(Dataset excerpts)
►

(** A small extract of the data set, as the CSV reader returns it: the
    category name still carries the UTF-8 bytes of "ä" read as Latin-1,
    a yearly "Summe" row, a row after 2020 and a short row. *)
Definition example_rows : list (list pystr) :=
  [[ustr "MONATSZAHL"; ustr "AUSPRAEGUNG"; ustr "JAHR"; ustr "MONAT"; ustr "WERT"];
   [ustr "Alkoholunf" ++ [195; 164] ++ ustr "lle"; ustr "insgesamt"; ustr "2020";
    ustr "202001"; ustr " 28 "];
   [ustr "Alkoholunf" ++ [195; 164] ++ ustr "lle"; ustr "insgesamt"; ustr "2020";
    ustr "Summe"; ustr "430"];
   [ustr "Alkoholunf" ++ [195; 164] ++ ustr "lle"; ustr "insgesamt"; ustr "2021";
    ustr "202101"; ustr "16"];
   [ustr "Verkehrsunf" ++ [195; 164] ++ ustr "lle"; ustr "Verletzte und Get"
    ++ [195; 182] ++ ustr "tete"; ustr "2019"; ustr "201912"; ustr "441"];
   [ustr "X"; ustr "Y"]].

(** The same extract as the text of a CSV file, with Windows line ends. *)
Definition example_csv : pystr :=
  concat (map (fun l => l ++ [char_cr; char_nl])
    [ustr "MONATSZAHL,AUSPRAEGUNG,JAHR,MONAT,WERT";
     ustr "Alkoholunf" ++ [195; 164] ++ ustr "lle,insgesamt,2020,202001,28";
     ustr "Alkoholunf" ++ [195; 164] ++ ustr "lle,insgesamt,2020,Summe,430";
     ustr "Alkoholunf" ++ [195; 164] ++ ustr "lle,insgesamt,2021,202101,16";
     ustr "Verkehrsunf" ++ [195; 164] ++ ustr "lle,Verletzte und Get" ++ [195; 182]
       ++ ustr "tete,2019,201912,441";
     ustr "X,Y"]).

(** A frame with a negative count, and one with a fractional year on a
    row of another category. *)
Definition negative_value_frame : list frame_row :=
  [{| f_monatszahl := ustr "Alkoholunf" ++ [195; 164] ++ ustr "lle"; f_auspraegung := ustr "insgesamt";
      f_jahr := ustr "2020"; f_monat := ustr "202001"; f_wert := ustr "-5" |}].

Definition fractional_year_frame : list frame_row :=
  negative_value_frame ++
  [{| f_monatszahl := ustr "Verkehrsunf" ++ [195; 164] ++ ustr "lle"; f_auspraegung := ustr "insgesamt";
      f_jahr := ustr "2019.5"; f_monat := ustr "201912"; f_wert := ustr "441" |}].

(** ** The column pipeline and the row pipeline agree *)
Section Equivalence.
Context `{UnicodeDB}.
(* ===== verification/Pyplot.v ===== *)
(** * matplotlib's [pyplot] state, as [visualization.py] uses it

    [pyplot] keeps global state: the list of open figures, the most
    recent first (the current figure of [plt.gcf()]).  Every [plt.*]
    call of [generate_visualization] reads or changes that state, and a
    Python exception leaves it as it was when the exception was raised.
    [plt A] is therefore a state monad whose result is a [result]: the
    final state is returned on both paths.  ExtLib's [stateT S (sum E)]
    would drop the state on an exception, which is exactly the behaviour
    that matters here.

    - [figure]: [plt.figure(figsize=...)] opens a figure numbered one
      more than the largest open number and makes it current;
    - [plot]: [plt.plot(x, y, label=..., linewidth=...)] adds a line to
      the current axes (opening a figure when there is none) and raises
      [ValueError] when [x] and [y] differ in length;
    - [title], [xlabel], [ylabel], [grid], [legend], [tight_layout] set
      the current figure's fields; [legend] collects the labels of the
      lines drawn so far, except those starting with [_], and draws no
      legend when there are none;
    - [savefig] writes the figure rendered by the class [Renderer] (the
      Agg backend and the PNG writer, not modelled) to a [BytesIO];
    - [close]: [plt.close()] closes the current figure.

    Float sizes are kept as the decimal literals of the source ([Q]). *)

From Stdlib Require Import String.
From Stdlib Require Import List ZArith Lia Bool QArith.
From S2P Require Import Prelude PyStr Numeric.
Import ListNotations.
Open Scope Z_scope.

Record line2d := {
  l_xs : list Z;
  l_ys : list pynum;
  l_label : pystr;
  l_width : Q
}.

(** A text with its font size. *)
Definition text := (pystr * Q)%type.

Record figure := {
  f_num : Z;
  f_size : Q * Q;
  f_lines : list line2d;
  f_title : option text;
  f_xlabel : option text;
  f_ylabel : option text;
  f_grid_alpha : option Q;
  f_legend : option (list pystr);
  f_tight : bool
}.

(** The open figures, the current one first. *)
Record pyplot := { p_figs : list figure }.

(** [rcParams['figure.figsize']] *)
Definition default_figsize : Q * Q := (64 # 10, 48 # 10).

Definition blank_figure (num : Z) (size : Q * Q) : figure := {|
  f_num := num; f_size := size; f_lines := []; f_title := None; f_xlabel := None;
  f_ylabel := None; f_grid_alpha := None; f_legend := None; f_tight := false
|}.

(** ** The monad *)
Definition plt (A : Type) : Type := pyplot -> result A * pyplot.

Definition plt_ret {A} (a : A) : plt A := fun s => (Ok a, s).

Definition plt_bind {A B} (c : plt A) (k : A -> plt B) : plt B :=
  fun s => match c s with
           | (Ok a, s') => k a s'
           | (Err e, s') => (Err e, s')
           end.

Declare Scope plt_scope.
Delimit Scope plt_scope with plt.
Notation "'do' x <- c ; k" := (plt_bind c (fun x => k))
  (at level 60, x name, c at next level, right associativity) : plt_scope.
Open Scope plt_scope.

(** [for x in l: body(x)] *)
Fixpoint plt_iter {A} (f : A -> plt unit) (l : list A) : plt unit :=
  match l with
  | [] => plt_ret tt
  | x :: r => do _ <- f x ; plt_iter f r
  end.

(** ** The operations *)
Definition max_num (figs : list figure) : Z := fold_right (fun f m => Z.max (f_num f) m) 0 figs.

Definition figure_op (size : Q * Q) : plt unit :=
  fun s => (Ok tt, {| p_figs := blank_figure (max_num (p_figs s) + 1) size :: p_figs s |}).

(** [plt.gcf()]: the current figure, a new one when none is open. *)
Definition gcf_state (s : pyplot) : figure * list figure :=
  match p_figs s with
  | f :: r => (f, r)
  | [] => (blank_figure 1 default_figsize, [])
  end.

(** Change the current figure (opening one first if needed). *)
Definition modify_gcf (g : figure -> result figure) : plt unit :=
  fun s => let '(f, r) := gcf_state s in
           match g f with
           | Ok f' => (Ok tt, {| p_figs := f' :: r |})
           | Err e => (Err e, {| p_figs := f :: r |})
           end.

Definition with_lines (f : figure) (ls : list line2d) : figure :=
  {| f_num := f_num f; f_size := f_size f; f_lines := ls; f_title := f_title f;
     f_xlabel := f_xlabel f; f_ylabel := f_ylabel f; f_grid_alpha := f_grid_alpha f;
     f_legend := f_legend f; f_tight := f_tight f |}.

Definition plot (xs : list Z) (ys : list pynum) (label : pystr) (width : Q) : plt unit :=
  modify_gcf (fun f =>
    if Nat.eqb (length xs) (length ys)
    then Ok (with_lines f (f_lines f ++ [{| l_xs := xs; l_ys := ys; l_label := label; l_width := width |}]))
    else Err ValueError).

Definition set_title (t : text) (f : figure) : figure :=
  {| f_num := f_num f; f_size := f_size f; f_lines := f_lines f; f_title := Some t;
     f_xlabel := f_xlabel f; f_ylabel := f_ylabel f; f_grid_alpha := f_grid_alpha f;
     f_legend := f_legend f; f_tight := f_tight f |}.

Definition set_xlabel (t : text) (f : figure) : figure :=
  {| f_num := f_num f; f_size := f_size f; f_lines := f_lines f; f_title := f_title f;
     f_xlabel := Some t; f_ylabel := f_ylabel f; f_grid_alpha := f_grid_alpha f;
     f_legend := f_legend f; f_tight := f_tight f |}.

Definition set_ylabel (t : text) (f : figure) : figure :=
  {| f_num := f_num f; f_size := f_size f; f_lines := f_lines f; f_title := f_title f;
     f_xlabel := f_xlabel f; f_ylabel := Some t; f_grid_alpha := f_grid_alpha f;
     f_legend := f_legend f; f_tight := f_tight f |}.

Definition set_grid (alpha : Q) (f : figure) : figure :=
  {| f_num := f_num f; f_size := f_size f; f_lines := f_lines f; f_title := f_title f;
     f_xlabel := f_xlabel f; f_ylabel := f_ylabel f; f_grid_alpha := Some alpha;
     f_legend := f_legend f; f_tight := f_tight f |}.

(** The labels [plt.legend()] shows: those not starting with [_]. *)
Definition legend_labels (f : figure) : list pystr :=
  filter (fun l => match l with 95 :: _ => false | _ => true end) (map l_label (f_lines f)).

Definition set_legend (f : figure) : figure :=
  {| f_num := f_num f; f_size := f_size f; f_lines := f_lines f; f_title := f_title f;
     f_xlabel := f_xlabel f; f_ylabel := f_ylabel f; f_grid_alpha := f_grid_alpha f;
     f_legend := match legend_labels f with [] => f_legend f | ls => Some ls end;
     f_tight := f_tight f |}.

Definition set_tight (f : figure) : figure :=
  {| f_num := f_num f; f_size := f_size f; f_lines := f_lines f; f_title := f_title f;
     f_xlabel := f_xlabel f; f_ylabel := f_ylabel f; f_grid_alpha := f_grid_alpha f;
     f_legend := f_legend f; f_tight := true |}.

Definition title (t : text) : plt unit := modify_gcf (fun f => Ok (set_title t f)).
Definition xlabel (t : text) : plt unit := modify_gcf (fun f => Ok (set_xlabel t f)).
Definition ylabel (t : text) : plt unit := modify_gcf (fun f => Ok (set_ylabel t f)).
Definition grid (alpha : Q) : plt unit := modify_gcf (fun f => Ok (set_grid alpha f)).
Definition legend : plt unit := modify_gcf (fun f => Ok (set_legend f)).
Definition tight_layout : plt unit := modify_gcf (fun f => Ok (set_tight f)).

(** [io.BytesIO()]: its content and position. *)
Record bytesio := { b_data : list Z; b_pos : nat }.

Definition empty_bytesio : bytesio := {| b_data := []; b_pos := 0 |}.

(** [buf.write(bs)] at the current position. *)
Definition bytesio_write (b : bytesio) (bs : list Z) : bytesio :=
  {| b_data := firstn (b_pos b) (b_data b) ++ bs ++ skipn (b_pos b + length bs) (b_data b);
     b_pos := b_pos b + length bs |}.

Definition bytesio_seek (b : bytesio) (n : nat) : bytesio := {| b_data := b_data b; b_pos := n |}.

Definition bytesio_getvalue (b : bytesio) : list Z := b_data b.

(** The Agg backend and the image writer. *)
Class Renderer := {
  render : figure -> string -> Q -> result (list Z)
}.

Definition savefig `{Renderer} (b : bytesio) (fmt : string) (dpi : Q) : plt bytesio :=
  fun s => let '(f, r) := gcf_state s in
           match render f fmt dpi with
           | Ok bs => (Ok (bytesio_write b bs), {| p_figs := f :: r |})
           | Err e => (Err e, {| p_figs := f :: r |})
           end.

Definition close : plt unit :=
  fun s => (Ok tt, {| p_figs := tl (p_figs s) |}).

(** ** Well-formed state: every line has as many x as y values *)
Definition line_wf (l : line2d) : bool := Nat.eqb (length (l_xs l)) (length (l_ys l)).

Definition figure_wf (f : figure) : bool := forallb line_wf (f_lines f).

Definition pyplot_wf (s : pyplot) : bool := forallb figure_wf (p_figs s).

(** A computation that keeps the state well-formed, whatever it returns. *)
Definition preserves_wf {A} (c : plt A) : Prop :=
  forall s, pyplot_wf s = true -> pyplot_wf (snd (c s)) = true.

(** A renderer for the concrete tests: the number of lines, as one byte. *)
#[export] Instance count_renderer : Renderer := {
  render := fun f _ _ => Ok [Z.of_nat (length (f_lines f))]
}.

(** ** Every operation keeps the state well-formed *)
Lemma plt_bind_wf {A B} (c : plt A) (k : A -> plt B) :
  preserves_wf c -> (forall a, preserves_wf (k a)) -> preserves_wf (plt_bind c k).
Proof.
  intros Hc Hk s Hs. unfold plt_bind. specialize (Hc s Hs).
  destruct (c s) as [[a|e] s']; [apply Hk|]; exact Hc.
Qed.

Lemma plt_ret_wf {A} (a : A) : preserves_wf (plt_ret a).
Proof. intros s Hs. exact Hs. Qed.

Lemma plt_iter_wf {A} (f : A -> plt unit) (l : list A) :
  (forall x, preserves_wf (f x)) -> preserves_wf (plt_iter f l).
Proof.
  intros Hf. induction l as [|x l IH]; cbn [plt_iter]; [apply plt_ret_wf|].
  apply plt_bind_wf; [apply Hf | intros _; exact IH].
Qed.

Lemma blank_figure_wf (num : Z) (size : Q * Q) : figure_wf (blank_figure num size) = true.
Proof. reflexivity. Qed.

Lemma gcf_state_wf (s : pyplot) :
  pyplot_wf s = true -> figure_wf (fst (gcf_state s)) = true /\ forallb figure_wf (snd (gcf_state s)) = true.
Proof.
  unfold gcf_state, pyplot_wf. destruct (p_figs s) as [|f r]; [auto|].
  cbn [forallb]. rewrite andb_true_iff. auto.
Qed.

(** [modify_gcf] keeps the state well-formed when the change does. *)
Lemma modify_gcf_wf (g : figure -> result figure) :
  (forall f f', figure_wf f = true -> g f = Ok f' -> figure_wf f' = true) ->
  preserves_wf (modify_gcf g).
Proof.
  intros Hg s Hs. unfold modify_gcf. destruct (gcf_state_wf s Hs) as [Hf Hr].
  destruct (gcf_state s) as [f r]. cbn [fst snd] in *.
  destruct (g f) as [f'|e] eqn:E; cbn [snd pyplot_wf p_figs forallb];
    rewrite ?Hr, ?(Hg f f' Hf E), ?Hf; reflexivity.
Qed.

Lemma figure_op_wf (size : Q * Q) : preserves_wf (figure_op size).
Proof. intros s Hs. exact Hs. Qed.

Lemma plot_wf xs ys label width : preserves_wf (plot xs ys label width).
Proof.
  apply modify_gcf_wf. intros f f' Hf Hg.
  destruct (Nat.eqb (length xs) (length ys)) eqn:E; [|discriminate]. injection Hg as <-.
  unfold figure_wf in *. cbn [with_lines f_lines]. rewrite forallb_app, Hf. cbn. unfold line_wf. cbn. rewrite E. reflexivity.
Qed.

(** The setters leave the lines alone. *)
Ltac setter_wf := apply modify_gcf_wf; intros f f' Hf Hg; injection Hg as <-; exact Hf.

Lemma title_wf t : preserves_wf (title t). Proof. setter_wf. Qed.
Lemma xlabel_wf t : preserves_wf (xlabel t). Proof. setter_wf. Qed.
Lemma ylabel_wf t : preserves_wf (ylabel t). Proof. setter_wf. Qed.
Lemma grid_wf a : preserves_wf (grid a). Proof. setter_wf. Qed.
Lemma legend_wf : preserves_wf legend. Proof. setter_wf. Qed.
Lemma tight_layout_wf : preserves_wf tight_layout. Proof. setter_wf. Qed.

Lemma savefig_wf `{Renderer} b fmt dpi : preserves_wf (savefig b fmt dpi).
Proof.
  intros s Hs. unfold savefig. destruct (gcf_state_wf s Hs) as [Hf Hr].
  destruct (gcf_state s) as [f r]. cbn [fst snd] in *.
  destruct (render f fmt dpi); cbn [snd pyplot_wf p_figs forallb]; rewrite Hf, Hr; reflexivity.
Qed.

Lemma close_wf : preserves_wf close.
Proof.
  intros s Hs. unfold close, pyplot_wf in *. cbn [snd p_figs].
  destruct (p_figs s); [reflexivity|]. cbn [forallb tl] in *. apply andb_true_iff in Hs. tauto.
Qed.

Create HintDb pyplot_wf.
#[export] Hint Resolve plt_bind_wf plt_ret_wf plt_iter_wf figure_op_wf plot_wf title_wf xlabel_wf
  ylabel_wf grid_wf legend_wf tight_layout_wf savefig_wf close_wf : pyplot_wf.

(** A script of pyplot calls keeps the invariant when each call does. *)
Ltac plt_wf :=
  cbv zeta; repeat (apply plt_bind_wf; [solve [eauto with pyplot_wf] | intros ?; cbv zeta]);
  eauto with pyplot_wf.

◄

- Exercise prompt -
Report how many lines of the records above contain the word "that", giving only the number.

- Exercise result -
3